Bunları yazarken aklıma hayatımızın en güzel yıllarını yaşadığımız kenti terk edişimiz geldi, 4 yıllık anılarımızı bir yerlere sıkıştırıp biz yuvalarımıza dönerken, sen Bursa’da kaldığın için o güzel insanlar bir anlamda seni terkediyordu.. 1990’ların sonlarına doğru bir işim için Bursa’yı geçerken ziyaret etmiş ve oradan üşenmeyip üniversite kampüsüne kadar uğramıştım, fakültenin içine dahi girdim, binalar, o güzelim yemyeşil kampüs oradaydı ama ben büsbütün yıkılmıştım.. Bizim dönemimizde ayın ortasını binbir güçlükle getiren yoksul gençliğin yerini, babalarının aldığı son model arabalarla şımartılmış, fikirsiz, ruhsuz bir gençlik almıştı, sahi bir 10 yıl içinde varlık, yani para, önceki ruhu nasıl yoketmişti? Biz yerimizi bunlara, bir de sayıları hızla artan gerici- faşist bir kesime bırakmıştık, sen artık daha da yalnızdın..
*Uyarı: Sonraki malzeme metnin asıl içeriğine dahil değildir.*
Lemma sys_step_ok {A} (S S' : system A) : sys_ok S -> sys_step S S' -> sys_ok S' /\ (S'.1 = S.1 \/ G S.1 S'.1).
Proof.
  intros [Hp Ha] Hs. destruct Hs as [i ps c X e k t x c' t' Hi Hr]. simpl in *.
  destruct (react_ok (held i ps) X e k c t x c' t' (Hp _ _ Hi) Hr) as [Hnew [Hg Hl Ho]]. split; [|exact Hg].
  assert (Hheld : forall j p key, j <> i -> ps !! j = Some p -> key ∈ locks_of (p_conn p) -> held i ps key).
  { intros j p key Hj Hl1 Hk. by exists j, p. }
  assert (Hnot : forall j p key, j <> i -> ps !! j = Some p -> key ∈ locks_of (p_conn p) -> key ∉ locks_of t').
  { intros j p key Hj Hl1 Hk Hk'. destruct (Hl key Hk') as [Hk2|Hk2]; [|by eapply Hk2, Hheld].
    apply Hj. symmetry. by eapply (Ha i j _ _ key Hi Hl1). }
  split; simpl.
  - intros j p Hj. destruct (decide (j = i)) as [->|Hne].
    + rewrite list_lookup_insert_eq in Hj by (by eapply lookup_lt_Some). by injection Hj as <-.
    + rewrite list_lookup_insert_ne in Hj by done. apply (proc_ok_moved c); [|by eapply Hp].
      intros key Hk. apply Ho; [by eapply Hheld|]. intros Hk2. apply Hne. by eapply (Ha j i _ _ key Hj Hi).
  - intros j1 j2 p q key H1 H2 K1 K2.
    destruct (decide (j1 = i)) as [->|N1], (decide (j2 = i)) as [->|N2]; [done| | |].
    + rewrite list_lookup_insert_eq in H1 by (by eapply lookup_lt_Some). injection H1 as <-.
      rewrite list_lookup_insert_ne in H2 by done. exfalso. by eapply (Hnot j2).
    + rewrite list_lookup_insert_eq in H2 by (by eapply lookup_lt_Some). injection H2 as <-.
      rewrite list_lookup_insert_ne in H1 by done. exfalso. by eapply (Hnot j1).
    + rewrite list_lookup_insert_ne in H1, H2 by done. by eapply Ha.
Qed.

Lemma fresh_ok {A} c (ms : list (prog A)) :
  Forall (fun m => conforms Outside m anywhere) ms -> sys_ok (c, map fresh ms).
Proof.
  intros Hm. rewrite Forall_forall in Hm.
  assert (Hf : forall i p, map fresh ms !! i = Some p -> exists m, m ∈ ms /\ p = fresh m).
  { intros i p Hi. apply list_elem_of_lookup_2, list_elem_of_In, in_map_iff in Hi as (m & <- & Hm'). exists m.
    split; [by apply list_elem_of_In|done]. }
  split; simpl.
  - intros i p (m & Hin & ->)%Hf. by apply Hm.
  - intros i j p q k (m & _ & ->)%Hf _ Hk. by apply not_elem_of_nil in Hk.
Qed.

(** Whatever the schedule, the committed database makes the promised steps only. *)
Lemma run_interleaved {A} (S S' : system A) : sys_ok S -> rtc sys_step S S' -> sys_ok S' /\ rtc G S.1 S'.1.
Proof.
  intros Hok Hs. induction Hs as [S|S1 S2 S3 H12 _ IH]; [by split|].
  destruct (sys_step_ok S1 S2 Hok H12) as [Hok2 Hg]. destruct (IH Hok2) as [Hok3 Hr]. split; [done|].
  destruct Hg as [<-|Hg]; [done|]. by eapply rtc_l.
Qed.

(** *** Rules of conformance *)

Lemma ev_conforms_mono {X} st (e : ev X) (P Q : X -> stage -> Prop) :
  ev_conforms st e P -> (forall x st', P x st' -> Q x st') -> ev_conforms st e Q.
Proof.
  intros H HPQ. destruct e as [| | |? [] s| | | | | | | | | | | | | | |? rk s]; simpl in *; try naive_solver;
    unfold in_tx in *; destruct st; try (by eauto); destruct H as [He H]; (split; [exact He|]); eauto; eapply ev_rc_mono; eauto.
Qed.
Lemma conforms_mono {A} st (m : prog A) (P Q : A -> stage -> Prop) :
  conforms st m P -> (forall a st', P a st' -> Q a st') -> conforms st m Q.
Proof.
  intros H HPQ. revert st H. induction m as [a|X e k IH]; intros st H; simpl in *; [auto|].
  eapply ev_conforms_mono; [exact H|]. intros x st'. apply IH.
Qed.
Lemma conforms_pbind {A B} st (m : prog A) (f : A -> prog B) Q :
  conforms st m (fun a st' => conforms st' (f a) Q) -> conforms st (pbind m f) Q.
Proof.
  revert st. induction m as [a|X e k IH]; intros st H; [done|]. change (pbind (Vis e k) f) with (Vis e (fun x => pbind (k x) f)).
  simpl in *. eapply ev_conforms_mono; [exact H|]. intros x st'. apply IH.
Qed.
Lemma conforms_mbind {A B} st (m : M A) (f : A -> M B) Q :
  conforms st m (fun r st' => match r with Ok a => conforms st' (f a) Q | Err e => Q (Err e) st' end) ->
  conforms st (mbind m f) Q.
Proof. intros H. apply conforms_pbind. eapply conforms_mono; [exact H|]. by intros []. Qed.
Lemma conforms_pbind_inv {A B} st (m : prog A) (f : A -> prog B) Q :
  conforms st (pbind m f) Q -> conforms st m (fun a st' => conforms st' (f a) Q).
Proof.
  revert st. induction m as [a|X e k IH]; intros st H; [done|]. change (pbind (Vis e k) f) with (Vis e (fun x => pbind (k x) f)) in H.
  simpl in *. eapply ev_conforms_mono; [exact H|]. intros x st'. apply IH.
Qed.
(** The part of a body that ends at a commit, as one work. *)
Lemma conforms_assoc {A B C} st (m : M A) (f : A -> M B) (g : B -> M C) Q :
  conforms st (mbind (mbind m f) g) Q -> conforms st (mbind m (fun a => mbind (f a) g)) Q.
Proof.
  intros H. apply conforms_pbind_inv, conforms_pbind_inv in H. apply conforms_pbind. eapply conforms_mono; [exact H|].
  intros [a|e] st' H'; [by apply conforms_pbind|exact H'].
Qed.
Lemma conforms_wrap {A} st msg (m : M A) Q :
  conforms st m (fun r st' => Q (rmap_err (EWrap msg) r) st') -> conforms st (wrap msg m) Q.
Proof. intros H. apply conforms_pbind. eapply conforms_mono; [exact H|]. done. Qed.

(** The body of a transaction, by the logic of bodies that interleave. *)
Lemma conforms_body {A} t0 (m : prog A) K c d Q :
  tx_ok m -> rcwp t0 m K d (fun a K' d' => Q a (Inside t0 K' c d')) -> conforms (Inside t0 K c d) m Q.
Proof.
  revert K d. induction m as [a|X e k IH]; intros K d Hm Hw; [done|]. destruct Hm as [He Hk].
  destruct e as [| | |? [] s| | | | | | | | | | | | | | |? rk s]; try done; simpl in *; try (intros x; by apply IH).
  - split; [done|]. intros r. by apply IH.
  - destruct Hw as (H1 & H2 & H3 & H4). split_and!; try done; intros; apply IH; eauto.
  - intros l' Hl. apply IH; eauto.
  - split; [done|]. intros dr a Ha E. apply IH; eauto.
Qed.
Lemma conforms_untracked {A} (m : prog A) Q : tx_ok m -> (forall a, Q a Untracked) -> conforms Untracked m Q.
Proof.
  intros Hm HQ. induction m as [a|X e k IH]; [apply HQ|]. destruct Hm as [He Hk].
  destruct e as [| | |? [] s| | | | | | | | | | | | | | |? rk s]; try done; simpl in *; try (intros x; by apply IH);
    try (split; [done|]; intros r; by apply IH).
  intros l' _. by apply IH.
Qed.
Lemma batch_publishes {A} (s : stmt A) : batch_stmt s -> publishes s.
Proof. intros Hs now c a c' E. apply Hs in E. right. split; [by apply G_batches|]. by rewrite E. Qed.
Lemma read_publishes {A} (s : stmt A) : read_stmt s -> publishes s.
Proof. intros Hs now c a c' E. left. by eapply Hs. Qed.
(** The discipline of a body, outside of any transaction. *)
Lemma conforms_closed {A} (m : prog A) Q : tx_ok m -> (forall a, Q a Outside) -> conforms Outside m Q.
Proof.
  intros Hm HQ. induction m as [a|X e k IH]; [apply HQ|]. destruct Hm as [He Hk].
  destruct e as [| | |? [] s| | | | | | | | | | | | | | |? rk s]; try done; simpl in *; try (intros x; by apply IH).
  - split; [by apply batch_publishes, pool_batch_stmt|]. intros r. by apply IH.
  - intros l' _. by apply IH.
Qed.

(** [tx := Begin; defer Rollback; body]: the body inside the transaction, or astray. *)
Lemma conforms_tx {A} msg (body : M A) Q :
  (forall t0 c, conforms (Inside t0 [] c c) body (fun r _ => Q r Outside)) ->
  conforms Untracked body (fun r _ => Q r Outside) -> (forall e, Q (Err e) Outside) ->
  conforms Outside (let* _ := wrap msg BeginTx in with_rollback body) Q.
Proof.
  intros Hi Hu HE. apply conforms_mbind, conforms_wrap. unfold BeginTx, on_err. apply conforms_pbind.
  assert (Hend : forall st r, Q r Outside -> conforms st (let+ _ := trigger Rollback in Ret r) Q) by done.
  split_and!; [done| | |intros code; apply HE].
  - intros t0 c. simpl. unfold with_rollback. apply conforms_pbind. eapply conforms_mono; [apply Hi|]. intros r st. apply Hend.
  - simpl. unfold with_rollback. apply conforms_pbind. eapply conforms_mono; [apply Hu|]. intros r st. apply Hend.
Qed.
End Conform.
#[global] Arguments conforms : simpl never.
(* ===== verification/Planner.v ===== *)
(** * internal/planner: the safe-write path shared by all operations

    planner.go, the idempotency and retry machinery of operations_post.go, and the helpers
    of operations_shared.go that the cores of the operations use. *)
From S2P Require Import Prelude GoStd Regex Accounts Assets Policy Sha256 Json Storage Db Prog.
From S2P Require Import Logic Postgres BatchManager Redis Chart.

Definition ledgerStateSealed : string := "sealed".
Definition maxDeadlockRetries : nat := 5.
Definition schemaVersionV1 : Z := 1.
Definition featureSchemaEnforcement : string := "schema_enforcement".
Definition featureActiveSchemaVersion : string := "active_schema_version".

(** What the planner is built with that is not under src: whether a publisher is
    wired in, [regexp.Compile], and the syntactic part of [json.Unmarshal]. *)
Class Deps := {
  has_subs : bool;
  regexp_Compile : string -> option (string -> bool);
  json_parse : string -> option json
}.

Record SubmitResult := {
  sr_EventID : string;
  sr_IdempotentHit : bool;
  sr_Transaction : option TransactionRecord;
  sr_HoldID : string;
  sr_ConversionID : string
}.
Definition event_result (eventID : string) : SubmitResult :=
  {| sr_EventID := eventID; sr_IdempotentHit := false; sr_Transaction := None; sr_HoldID := ""; sr_ConversionID := "" |}.
Definition hit_result (eventID : string) : SubmitResult :=
  {| sr_EventID := eventID; sr_IdempotentHit := true; sr_Transaction := None; sr_HoldID := ""; sr_ConversionID := "" |}.

(** [Amount] is a pointer that may be nil. *)
Record PostingInput := { pi_Source : string; pi_Destination : string; pi_Amount : option Z; pi_Asset : string }.

(** The amount behind the pointer; every use follows a check that it is not nil. *)
Definition amount (p : PostingInput) : Z := default 0 (pi_Amount p).

Definition positive (a : option Z) : bool := match a with Some z => 0 <? z | None => false end.

Definition isIdempotencyConflict (e : error) : bool := errors_is e ErrIdempotencyKeyConflict.

(** [if err := Validate(x); err != nil { return fmt.Errorf("<what>: %w", err) }]. *)
Definition checked (what : string) (o : option error) : result unit :=
  match o with None => Ok tt | Some e => Err (EWrap what e) end.

Fixpoint validate_each (postings : list PostingInput) : result unit :=
  match postings with
  | [] => Ok tt
  | p :: rest =>
      let? _ := checked "posting source" (Accounts.Validate (pi_Source p)) in
      let? _ := checked "posting destination" (Accounts.Validate (pi_Destination p)) in
      let? _ := checked "posting asset" (Assets.Validate (pi_Asset p)) in
      if negb (positive (pi_Amount p)) then Err (EMsg "posting: amount must be positive")
      else validate_each rest
  end.

Definition validatePostings (postings : list PostingInput) : result unit :=
  match postings with
  | [] => Err (EMsg "at least one posting is required")
  | _ => validate_each postings
  end.

(** ** Idempotency hashes *)

Definition writeHashField (data : string) : string := be_uint32 (Z.of_nat (String.length data)) +:+ data.

Definition computeGenericIdempotencyHash (fields : list string) : string :=
  sha256 (String.concat "" (map writeHashField fields)).

Definition metadata_fields (m : gomap) : list string :=
  match m with
  | None => []
  | Some m => flat_map (fun '(k, v) => [k; Sprint v]) (sort_fields (map_to_list m))
  end.

Definition computeIdempotencyHash (ledgerID : string) (postings : list PostingInput) (reference : string)
    (metadata : gomap) (validTime : option Z) : string :=
  computeGenericIdempotencyHash
    ([ledgerID; reference] ++
     flat_map (fun p => [pi_Source p; pi_Destination p; dec_of_Z (amount p); pi_Asset p]) postings ++
     metadata_fields metadata ++
     match validTime with None => [] | Some t => [rfc3339nano t] end).

(** ** Retries *)

Section Retry.
Context {A : Type} (retryable : error -> bool) (maxBackoff : Z).

(** The loop with [left] retries left. *)
Fixpoint retry (left : nat) (backoff : Z) (fn : M A) : M A :=
  let+ r := fn in
  match r with
  | Ok a => ok a
  | Err e =>
      if negb (retryable e) then fail e
      else match left with
           | O => fail e
           | S left' =>
               let+ jitter := trigger (RandN backoff) in
               let+ go_on := trigger (SleepOrDone (backoff + jitter)) in
               if negb go_on then fail ECtxDone
               else retry left' (Z.min (backoff * 2) maxBackoff) fn
           end
  end.
End Retry.

Definition withDeadlockRetry {A} (maxRetries : nat) (fn : M A) : M A :=
  retry (fun e => errors_is e ErrDeadlock) (5 * Second) maxRetries (10 * Millisecond) fn.

Definition backoffRetryInitial : Z := 20 * Millisecond.
Definition backoffRetryMax : Z := 2 * Second.
Definition withBackoffRetry {A} (maxRetries : nat) (fn : M A) : M A :=
  retry (fun _ => true) backoffRetryMax maxRetries backoffRetryInitial fn.

(** [map[acctAsset]*big.Int]. *)
Abbreviation buckets_map := (gmap (string * string) Z).

Section Planner.
Context `{Deps}.

Definition publishEvent (ledgerID eventID : string) (eventType : Z) : prog unit :=
  if negb has_subs then Ret tt
  else let+ _ := Publish {| en_LedgerID := ledgerID; en_EventID := eventID; en_Type := eventType |} in Ret tt.

Definition checkLedgerNotSealed (ledgerID : string) : M LedgerRecord :=
  let* ledger := wrap "getting ledger" (GetLedger Pool ledgerID) in
  if String.eqb (lr_State ledger) ledgerStateSealed then fail (ESent ErrLedgerSealed) else ok ledger.

(** ** Two-tier idempotency *)

Definition resolveIdempotencyConflict (ledgerID key : string) : M SubmitResult :=
  let+ r := GetIdempotencyKey Pool ledgerID key in
  match r with
  | Ok (Some ikRecord) => ok (hit_result (ik_EventID ikRecord))
  | _ => fail (ESent ErrIdempotencyKeyConflict)
  end.

(** [string(h1) != string(h2)] of byte slices that may be nil. *)
Definition same_hash (h1 h2 : option string) : bool :=
  String.eqb (default EmptyString h1) (default EmptyString h2).

Definition checkIdempotency (ledgerID key : string) (ikHash : option string) : M (option SubmitResult) :=
  let+ (eventID, storedHash, found, _) := Redis_GetIdempotencyKey ledgerID key in
  if found : bool then
    if negb (same_hash (Some storedHash) ikHash) then fail (ESent ErrInvalidIdempotencyInput)
    else ok (Some (hit_result eventID))
  else
    let* ikRecord := wrap "checking idempotency key in PG" (GetIdempotencyKey Pool ledgerID key) in
    match ikRecord with
    | Some rec =>
        if negb (same_hash (ik_IdempotencyHash rec) ikHash) then fail (ESent ErrInvalidIdempotencyInput)
        else
          let+ _ := SetIdempotencyKey ledgerID key (ik_EventID rec) (ik_IdempotencyHash rec) in
          ok (Some (hit_result (ik_EventID rec)))
    | None => ok None
    end.

Definition recordIdempotency (ledgerID key eventID : string) (ikHash : option string) : M unit :=
  let+ r := InsertIdempotencyKey Tx {| ik_LedgerID := ledgerID; ik_IdempotencyKey := key;
              ik_IdempotencyHash := ikHash; ik_EventID := eventID; ik_CreatedAt := 0 |} in
  match r with
  | Err e => if errors_is e ErrIdempotencyKeyConflict then ok tt else fail (EWrap "inserting idempotency key" e)
  | Ok _ => ok tt
  end.

(** [if idempotencyKey != "" && ikHash != nil { recordIdempotency }]. *)
Definition record_if_keyed (ledgerID key eventID : string) (ikHash : option string) : M unit :=
  if negb (String.eqb key EmptyString) && bool_decide (ikHash <> None)
  then recordIdempotency ledgerID key eventID ikHash else ok tt.

Definition postCommitIdempotency (ledgerID key eventID : string) (ikHash : option string) : prog unit :=
  let+ _ := SetIdempotencyKey ledgerID key eventID ikHash in Ret tt.

(** One attempt: the body of the deadlock-retried closure. *)
Definition submit_attempt (ledgerID key : string) (ikHash : option string) (eventType : Z) (dryRun : bool)
    (work : M SubmitResult) : M SubmitResult :=
  let* _ := wrap "beginning tx" BeginTx in
  with_rollback (
    let* r := work in
    if dryRun then
      let+ _ := TxRollback in ok r
    else
      let* _ := wrap "committing transaction" TxCommit in
      let+ _ := (if negb (String.eqb key EmptyString)
                 then postCommitIdempotency ledgerID key (sr_EventID r) ikHash else Ret tt) in
      let+ _ := publishEvent ledgerID (sr_EventID r) eventType in
      ok r).

Definition submitWithIdempotency (ledgerID key : string) (ikHash : option string) (eventType : Z) (dryRun : bool)
    (work : M SubmitResult) : M SubmitResult :=
  let* hit := (if negb (String.eqb key EmptyString) then checkIdempotency ledgerID key ikHash else ok None) in
  match hit with
  | Some result => ok result
  | None =>
      let+ r := withDeadlockRetry maxDeadlockRetries (submit_attempt ledgerID key ikHash eventType dryRun work) in
      match r with
      | Ok result => ok result
      | Err e =>
          if negb (String.eqb key EmptyString) && isIdempotencyConflict e
          then resolveIdempotencyConflict ledgerID key
          else fail e
      end
  end.

(** ** Helpers of the cores *)

Definition log_event (eventID ledgerID : string) (seq eventType : Z) (payload : option string) (key : string)
    (ikHash : option string) (vt now : Z) (batchID : string) : LogEventRecord :=
  {| ev_EventID := eventID; ev_LedgerID := ledgerID; ev_LedgerSeq := seq; ev_SystemTime := now;
     ev_ValidTime := vt; ev_Type := eventType; ev_Payload := payload; ev_IdempotencyKey := key;
     ev_IdempotencyHash := if negb (String.eqb key EmptyString) then ikHash else None;
     ev_BatchID := batchID; ev_SchemaVersion := schemaVersionV1 |}.

Definition appendEvent (ledgerID : string) (eventType : Z) (payload : option string) (key : string)
    (ikHash : option string) (vt now : Z) : M (string * Z) :=
  let+ eventID := ulid_Make in
  let* batchID := wrap "getting batch ID" (CurrentBatchID DefaultMaxEvents DefaultMaxAge ledgerID) in
  let* seq := wrap "getting next seq" (NextLedgerSeq ledgerID) in
  let* _ := AppendLogEvent Tx (log_event eventID ledgerID seq eventType payload key ikHash vt now batchID) in
  ok (eventID, seq).

Definition availableBalance (ledgerID account asset : string) : M Z :=
  let* bal := wrap "getting balance" (GetBalance Tx ledgerID account asset None None) in
  let available := br_Input bal - br_Output bal in
  let* activeHolds := wrap "getting active holds" (GetActiveHoldsTotal Tx ledgerID account asset) in
  ok (available - activeHolds).

Definition add_to (m : buckets_map) (key : string * string) (x : Z) : buckets_map :=
  <[key := default 0 (m !! key) + x]> m.

Definition check_source (ledger : LedgerRecord) (netInputs : buckets_map) (x : (string * string) * Z) : M unit :=
  let '((account, asset), output) := x in
  if IsIssuer account (lr_IssuerAccounts ledger) then ok tt
  else
    let* available := availableBalance (lr_ID ledger) account asset in
    let available := match netInputs !! (account, asset) with Some netIn => available + netIn | None => available end in
    if available <? output then fail (EWrap "account, asset" (ESent ErrInsufficientFunds)) else ok tt.

Definition checkSourceBalances (ledger : LedgerRecord) (netOutputs netInputs : buckets_map) : M unit :=
  let+ outputs := trigger (Range (map_to_list netOutputs)) in
  for_each (check_source ledger netInputs) outputs.

(** Each posting against the chart: a failure is an error in strict mode only. *)
Fixpoint validate_chart (coa : ChartOfAccounts) (mode : string) (postings : list PostingInput) : M unit :=
  match postings with
  | [] => ok tt
  | p :: rest =>
      let+ r := ValidatePosting coa (pi_Source p) (pi_Destination p) in
      match r with
      | Err e => if String.eqb mode SchemaStrict then fail (EWrap "posting" e) else validate_chart coa mode rest
      | Ok _ => validate_chart coa mode rest
      end
  end.

Definition validatePostingsAgainstSchema (ledgerID schemaVersion : string) (postings : list PostingInput)
    (mode : string) : M unit :=
  if String.eqb schemaVersion EmptyString then ok tt
  else
    let+ schema := GetSchema Pool ledgerID schemaVersion in
    match schema with
    | Err _ => ok tt
    | Ok schema =>
        match sc_Document schema with
        | DocBytes docBytes =>
            match ParseChartOfAccounts regexp_Compile (json_parse (default EmptyString docBytes)) with
            | Err e => if String.eqb mode SchemaStrict then fail (EWrap "invalid chart of accounts" e) else ok tt
            | Ok coa => validate_chart coa mode postings
            end
        | DocAny _ =>
            if String.eqb mode SchemaStrict
            then fail (EMsg "schema document has unexpected type, expected []byte") else ok tt
        end
    end.

Definition account_upsert (ledgerID addr : string) (now : Z) : M unit :=
  UpsertAccount Tx {| ac_LedgerID := ledgerID; ac_Address := addr; ac_FirstUsage := now;
                      ac_UpdatedAt := now; ac_Metadata := Some ∅ |}.

(** A delta row; [input] and [output] are the two columns. *)
Definition volume_delta (ledgerID account asset eventID : string) (vt now input output : Z) : VolumeDeltaRecord :=
  {| vd_LedgerID := ledgerID; vd_Account := account; vd_Asset := asset; vd_Shard := 0; vd_EventID := eventID;
     vd_ValidTime := vt; vd_SystemTime := now; vd_InputDelta := input; vd_OutputDelta := output |}.

(** The two sides of a posting. *)
Definition insert_posting (ledgerID eventID : string) (vt now : Z) (p : PostingInput) : M unit :=
  if amount p =? 0 then ok tt
  else
    let* _ := wrap "inserting source volume delta"
                (InsertVolumeDelta Tx (volume_delta ledgerID (pi_Source p) (pi_Asset p) eventID vt now 0 (amount p))) in
    wrap "inserting dest volume delta"
      (InsertVolumeDelta Tx (volume_delta ledgerID (pi_Destination p) (pi_Asset p) eventID vt now (amount p) 0)).

(** [touchedAccounts]: the keys of the map the loop fills. *)
Definition touchedAccounts (postings : list PostingInput) : list string :=
  elements (list_to_set (flat_map (fun p => if amount p =? 0 then [] else [pi_Source p; pi_Destination p]) postings) : gset string).
End Planner.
Ama benliğini yaşamak uğruna, iktisat diplomanı bir kenara koyarak, kariyerden vazgeçecek kadar cesur birisiydin sen Hayati, sonradan tiyatroda karar kıldığını ve devlet sanatçısı olduğunu öğrendim, aynı yetenekleri, aynı sanatçı ruhu taşıyan meslektaşlarınla mutlu bir dönem geçirmişsindir, ama bundan 30 yıl önce dev bir dağın eteklerinde, tarih izleriyle bezenmiş o kendine özgü şehir de sermayenin genişleyen saldırısına uğramış, koca koca fabrikalar, plansız yerleşimler, AVM’ler, plazalar ve feci bir trafikle çirkinleşmiş durumdaydı, bu o kadar öyleydi ki, ne zaman İzmir tarafına yolum düşse şehrin o bitmiş halini görmemek için de kestirme otobanı kullanıyordum, sahi iyiden kötüye, çevre katliamına uğramış o şehire bizden sonra nasıl katlanmıştın Hayati?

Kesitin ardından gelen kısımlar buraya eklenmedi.